Top of RECORDS TO USE

(* ===== verification/Ext4ExtentCorrect.v ===== *)
(** * Files of an ext4 image: the extents describe the blocks the data goes to

    The specification reads an inode back: [inode_extents] follows the extent
    tree in the memory the code leaves behind.  The theorems show that the
    extents cover the file in order, with blocks that were free before, and
    that the bytes of the file are queued for exactly these blocks. *)
From S2P Require Import Prelude SparseFormat Ext4Alloc Ext4Bits Ext4AllocCorrect Ext4Extent.

(** ** Reading the extents back *)

Definition parse_entry (d : list byte) : Z * Z * Z := (field 0 4 d, field 4 2 d, field 8 4 d).

Fixpoint parse_entries (n : nat) (d : list byte) : list (Z * Z * Z) :=
  match n with O => [] | S n => parse_entry d :: parse_entries n (drop 12 d) end.

(** Depth and number of entries of a node. *)
Definition node_header (d : list byte) : option (Z * Z) :=
  if field 0 2 d =? EXT4_EXT_MAGIC then Some (field 6 2 d, field 2 2 d) else None.

Definition leaf_extents (d : list byte) : option (list (Z * Z * Z)) :=
  match node_header d with
  | Some (0, n) => Some (parse_entries (Z.to_nat n) (drop 12 d))
  | _ => None
  end.

(** The contents queued for a block. *)
Fixpoint block_buffer (bufs : list (list byte)) (q : list queued) (b : Z) : option (list byte) :=
  match q with
  | [] => None
  | QData (Buf n) 0 _ block :: q => if block =? b then bufs !! n else block_buffer bufs q b
  | _ :: q => block_buffer bufs q b
  end.

(** Logical block, length and first block of the extents of an inode. *)
Definition inode_extents (s : fs) (inode : inode_ptr) : option (list (Z * Z * Z)) :=
  let d := i_block (default zero_inode (inodes s !! inode)) in
  match node_header d with
  | Some (0, _) => leaf_extents d
  | Some (1, 1) => block_buffer (bufs s) (ext4_sparse_file s) (field 16 4 d) ≫= leaf_extents
  | _ => None
  end.

(** ** Memory *)

Lemma write_at_mid pre rest d : blen d <= blen rest -> write_at (pre ++ rest) (blen pre) d = pre ++ d ++ drop (length d) rest.
Proof.
  intros Hd. unfold write_at. rewrite blen_app. pose proof (blen_nonneg rest). rewrite zeros_nil, app_nil_r by lia.
  unfold blen in *. rewrite Nat2Z.id, take_app_length. do 2 f_equal.
  replace (Z.to_nat (Z.of_nat (length pre) + Z.of_nat (length d))) with (length pre + length d)%nat by lia. apply drop_app_add.
Qed.

(** The memory an extent pointer points into. *)
Definition target (s : fs) (data : option nat) (inode : inode_ptr) : list byte :=
  match data with
  | None => i_block (default zero_inode (inodes s !! inode))
  | Some n => default [] (bufs s !! n)
  end.

(** Nothing else has changed. *)
Record touched (data : option nat) (inode : inode_ptr) (s s' : fs) : Prop := {
  to_bgs : bgs s' = bgs s;
  to_heap : heap s' = heap s;
  to_queue : ext4_sparse_file s' = ext4_sparse_file s;
  to_bufs : length (bufs s') = length (bufs s) /\ forall n, data <> Some n -> bufs s' !! n = bufs s !! n;
  to_inodes : forall p, data <> None \/ p <> inode -> inodes s' !! p = inodes s !! p
}.

Lemma touched_refl data inode s : touched data inode s s.
Proof. by split. Qed.

Lemma touched_trans data inode s1 s2 s3 : touched data inode s1 s2 -> touched data inode s2 s3 -> touched data inode s1 s3.
Proof.
  intros [A1 B1 C1 [D1 E1] F1] [A2 B2 C2 [D2 E2] F2]. split; [congruence..|split; [congruence|]|].
  - intros n Hn. by rewrite E2, E1.
  - intros p Hp. by rewrite F2, F1.
Qed.

(** The target has room for what is written. *)
Definition target_ok (s : fs) (data : option nat) (inode : inode_ptr) : Prop :=
  match data with None => blen (target s None inode) = EXT4_BLOCK_BYTES | Some n => is_Some (bufs s !! n) end.

Lemma poke_extent_ok s data inode pre rest d : target s data inode = pre ++ rest -> blen d <= blen rest -> target_ok s data inode ->
  exists s', poke_extent data inode (blen pre) d s = Ok tt s' /\ target s' data inode = pre ++ d ++ drop (length d) rest /\
    touched data inode s s' /\ target_ok s' data inode.
Proof.
  intros Ht Hd Hok. assert (Hroom : blen pre + blen d <= blen (target s data inode)) by (rewrite Ht, blen_app; lia).
  assert (Hlen : blen (pre ++ d ++ drop (length d) rest) = blen (target s data inode)).
  { rewrite Ht, !blen_app. unfold blen in *. rewrite length_drop. lia. }
  destruct data as [n|]; cbn [poke_extent target target_ok] in *.
  - destruct Hok as [b Hb]. rewrite Hb in *. cbn in Ht, Hroom, Hlen. unfold poke. rewrite Hb. rewrite (proj2 (Z.leb_le _ _)) by lia.
    eexists. split; [done|]. cbn [bufs]. rewrite Ht, write_at_mid by done.
    rewrite list_lookup_insert_eq by (by eapply lookup_lt_Some). split; [done|]. split; [|by eexists]. split; try done; cbn.
    split; [apply length_insert|]. intros k Hk. rewrite list_lookup_insert_ne; [done|congruence].
  - unfold poke_inode. erewrite bind_Ok by reflexivity. cbv beta. rewrite (proj2 (Z.leb_le _ _)) by lia.
    eexists. split; [reflexivity|]. cbn [inodes]. rewrite lookup_insert_eq. cbn. rewrite Ht, write_at_mid by done.
    split; [done|]. split; [|congruence]. split; try done. intros p [Hp|Hp]; [done|]. cbn. by rewrite lookup_insert_ne.
Qed.

(** ** The loop over the regions *)

(** The cells from [p] to [e] by their [next] pointers. *)
Fixpoint sseg (h : gmap rloc region) (p : option rloc) (l : list (rloc * extent)) (e : option rloc) : Prop :=
  match l with
  | [] => p = e
  | (q, (b, n, g)) :: l => p = Some q /\ exists nx pv, h !! q = Some (mk_region b n g nx pv) /\ sseg h nx l e
  end.

Lemma seg_sseg h l : forall p prev e, seg h p prev l e -> sseg h p l e.
Proof.
  induction l as [|[q [[b n] g]] l IH]; intros p prev e Hs; [done|]. destruct Hs as (-> & nx & Hh & Hs). split; [done|].
  exists nx, prev. split; [done|]. by eapply IH.
Qed.

Lemma sseg_ext h h' l : forall p e, (forall q, q ∈ l.*1 -> h' !! q = h !! q) -> sseg h p l e -> sseg h' p l e.
Proof.
  induction l as [|[q [[b n] g]] l IH]; intros p e He Hs; [done|]. destruct Hs as (-> & nx & pv & Hh & Hs). split; [done|]. exists nx, pv.
  split; [rewrite He; [done|]; by left|]. apply IH; [|done]. intros q' Hq'. apply He. by right.
Qed.

Fixpoint entries (file_block : Z) (l : list extent) : list byte :=
  match l with [] => [] | (b, n, _) :: l => ext4_extent file_block n b ++ entries (file_block + n) l end.

Lemma length_ext4_extent a b c : length (ext4_extent a b c) = 12%nat.
Proof. unfold ext4_extent. by rewrite !length_app, !length_le_split. Qed.

Lemma length_entries l : forall fb, length (entries fb l) = (12 * length l)%nat.
Proof. induction l as [|[[b n] g] l IH]; intros fb; [done|]. cbn [entries]. rewrite length_app, length_ext4_extent, IH. cbn. lia. Qed.

(** Regions the 32-bit and 16-bit fields can hold. *)
Definition region_ok (x : extent) : Prop := let '(b, n, _) := x in 0 <= b < 2 ^ 32 /\ 0 < n < 2 ^ 16.

Lemma blocks_len_nonneg l : Forall region_ok l -> 0 <= blocks_len l.
Proof. unfold blocks_len. induction 1 as [|[[b n] g] l H Hl IH]; cbn in *; lia. Qed.

Lemma set_iter_set_iter a i n i' n' : set_iter (set_iter a i n) i' n' = set_iter a i' n'.
Proof. done. Qed.

Lemma extents_loop_ok data inode l : forall fuel s a fb pre rest, sseg (heap s) (rl_iter (al_list a)) l None ->
  partial_iter (al_list a) = 0 -> (length l <= fuel)%nat -> Forall region_ok l.*2 -> 0 <= fb -> fb + blocks_len l.*2 < 2 ^ 32 ->
  target s data inode = pre ++ rest -> 12 * blen l <= blen rest -> target_ok s data inode ->
  exists s', extents_loop fuel data inode a (blen pre) fb s = Ok (set_iter a None 0) s' /\
    target s' data inode = pre ++ entries fb l.*2 ++ drop (12 * length l) rest /\ touched data inode s s' /\ target_ok s' data inode.
Proof.
  induction l as [|[q [[b n] g]] l IH]; intros fuel s a fb pre rest Hs Hp Hf Hall Hfb Hsum Ht Hroom Hok.
  { cbn in Hs. exists s. assert (Ha : set_iter a None 0 = a) by (destruct a as [[f la it pa] o]; cbn in *; by subst).
    rewrite Ha. split; [destruct fuel; cbn [extents_loop]; unfold last_region; by rewrite Hs|]. split; [done|]. split; [apply touched_refl|done]. }
  destruct Hs as (Hit & nx & pv & Hh & Hs). destruct fuel as [|fuel]; [cbn in Hf; lia|]. cbn [extents_loop].
  unfold last_region. rewrite Hit. cbv beta iota. rewrite bool_decide_false by done.
  rewrite fmap_cons in Hall, Hsum. apply Forall_cons_1 in Hall as [Hx Hall]. cbn in Hx.
  change (blocks_len ((q, (b, n, g)).2 :: l.*2)) with (n + blocks_len l.*2) in Hsum.
  pose proof (blocks_len_nonneg _ Hall) as Hnn.
  assert (Hreg : get_region a s = Ok (b, n) s).
  { unfold get_region. rewrite Hit. run (load_ok s q _ Hh). cbn [r_block r_len]. rewrite Hp, Z.sub_0_r, u32_small by (unfold is_u32; lia). done. }
  run Hreg. assert (Hd : blen (ext4_extent fb n b) = 12) by (unfold blen; by rewrite length_ext4_extent).
  assert (Hroom' : 12 + 12 * blen l <= blen rest) by (unfold blen in *; cbn [length] in Hroom; lia). pose proof (blen_nonneg l).
  destruct (poke_extent_ok s data inode pre rest (ext4_extent fb n b) Ht) as (s1 & Hpk & Ht1 & Hto1 & Hok1); [lia|done|]. run Hpk.
  assert (Hnext : get_next_region a s1 = Ok (set_iter a nx 0) s1).
  { unfold get_next_region. rewrite Hit. assert (Hh1 : heap s1 !! q = Some (mk_region b n g nx pv)) by (by rewrite (to_heap _ _ _ _ Hto1)).
    by run (load_ok s1 q _ Hh1). }
  run Hnext. rewrite u32_small by (unfold is_u32; lia). rewrite length_ext4_extent in Ht1.
  replace (blen pre + 12) with (blen (pre ++ ext4_extent fb n b)) by (rewrite blen_app; lia).
  destruct (IH fuel s1 (set_iter a nx 0) (fb + n) (pre ++ ext4_extent fb n b) (drop 12 rest)) as (s' & Hr & Ht' & Hto' & Hok').
  - rewrite (to_heap _ _ _ _ Hto1). exact Hs.
  - done.
  - cbn in Hf. lia.
  - done.
  - lia.
  - lia.
  - by rewrite <- app_assoc.
  - unfold blen in *. rewrite length_drop. lia.
  - done.
  - exists s'. rewrite set_iter_set_iter in Hr. split; [exact Hr|]. split; [|split; [by eapply touched_trans|done]].
    rewrite Ht', fmap_cons. cbn [entries fst snd]. rewrite <- !app_assoc, drop_drop. do 4 f_equal. cbn. lia.
Qed.

(** ** The written tree is read back *)

(** Logical block, length and block of the regions from [fb] on. *)
Fixpoint extent_list (fb : Z) (l : list extent) : list (Z * Z * Z) :=
  match l with [] => [] | (b, n, _) :: l => (fb, n, b) :: extent_list (fb + n) l end.

Lemma parse_ext4_extent fb n b rest : 0 <= fb < 2 ^ 32 -> 0 < n < 2 ^ 16 -> 0 <= b < 2 ^ 32 ->
  parse_entry (ext4_extent fb n b ++ rest) = (fb, n, b).
Proof.
  intros Hf Hn Hb. unfold parse_entry, ext4_extent. rewrite <- !app_assoc. unfold u16. rewrite (Z.mod_small n) by lia.
  f_equal; [f_equal|]; walk; (apply le_combine_split_u32 || apply le_combine_split_u16); unfold is_u16, is_u32; lia.
Qed.

Lemma parse_entries_ok l : forall fb rest, Forall region_ok l -> 0 <= fb -> fb + blocks_len l < 2 ^ 32 ->
  parse_entries (length l) (entries fb l ++ rest) = extent_list fb l.
Proof.
  induction l as [|[[b n] g] l IH]; intros fb rest Hall Hf Hs; [done|]. apply Forall_cons_1 in Hall as [[Hb Hn] Hall].
  change (blocks_len ((b, n, g) :: l)) with (n + blocks_len l) in Hs.
  pose proof (blocks_len_nonneg _ Hall) as Hnn.
  cbn [length parse_entries entries extent_list]. rewrite <- app_assoc, parse_ext4_extent by lia. f_equal.
  rewrite <- (length_ext4_extent fb n b), drop_app_length. apply IH; [done|lia|lia].
Qed.

Lemma length_header e m d g : length (ext4_extent_header e m d g) = 12%nat.
Proof. unfold ext4_extent_header. by rewrite !length_app, !length_le_split. Qed.

Lemma node_header_ok e m d g rest : 0 <= e < 2 ^ 16 -> 0 <= d < 2 ^ 16 -> node_header (ext4_extent_header e m d g ++ rest) = Some (d, e).
Proof.
  intros He Hd. unfold node_header, ext4_extent_header, u16. rewrite (Z.mod_small e), (Z.mod_small d), <- !app_assoc by lia.
  assert (field 0 2 (le_split 2 EXT4_EXT_MAGIC ++ le_split 2 e ++ le_split 2 (m mod 2 ^ 16) ++ le_split 2 d ++ le_split 4 g ++ rest) = EXT4_EXT_MAGIC) as ->
    by (walk; apply le_combine_split_u16; by split).
  rewrite Z.eqb_refl. f_equal. f_equal; walk; apply le_combine_split_u16; unfold is_u16; lia.
Qed.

Bottom of RECORDS TO USE

**INSTRUCTIONS FOR THE TASK**
Copy all lines of the records that have the string "tree" in them.

**REPLY**
    tree in the memory the code leaves behind.  The theorems show that the
(** ** The written tree is read back *)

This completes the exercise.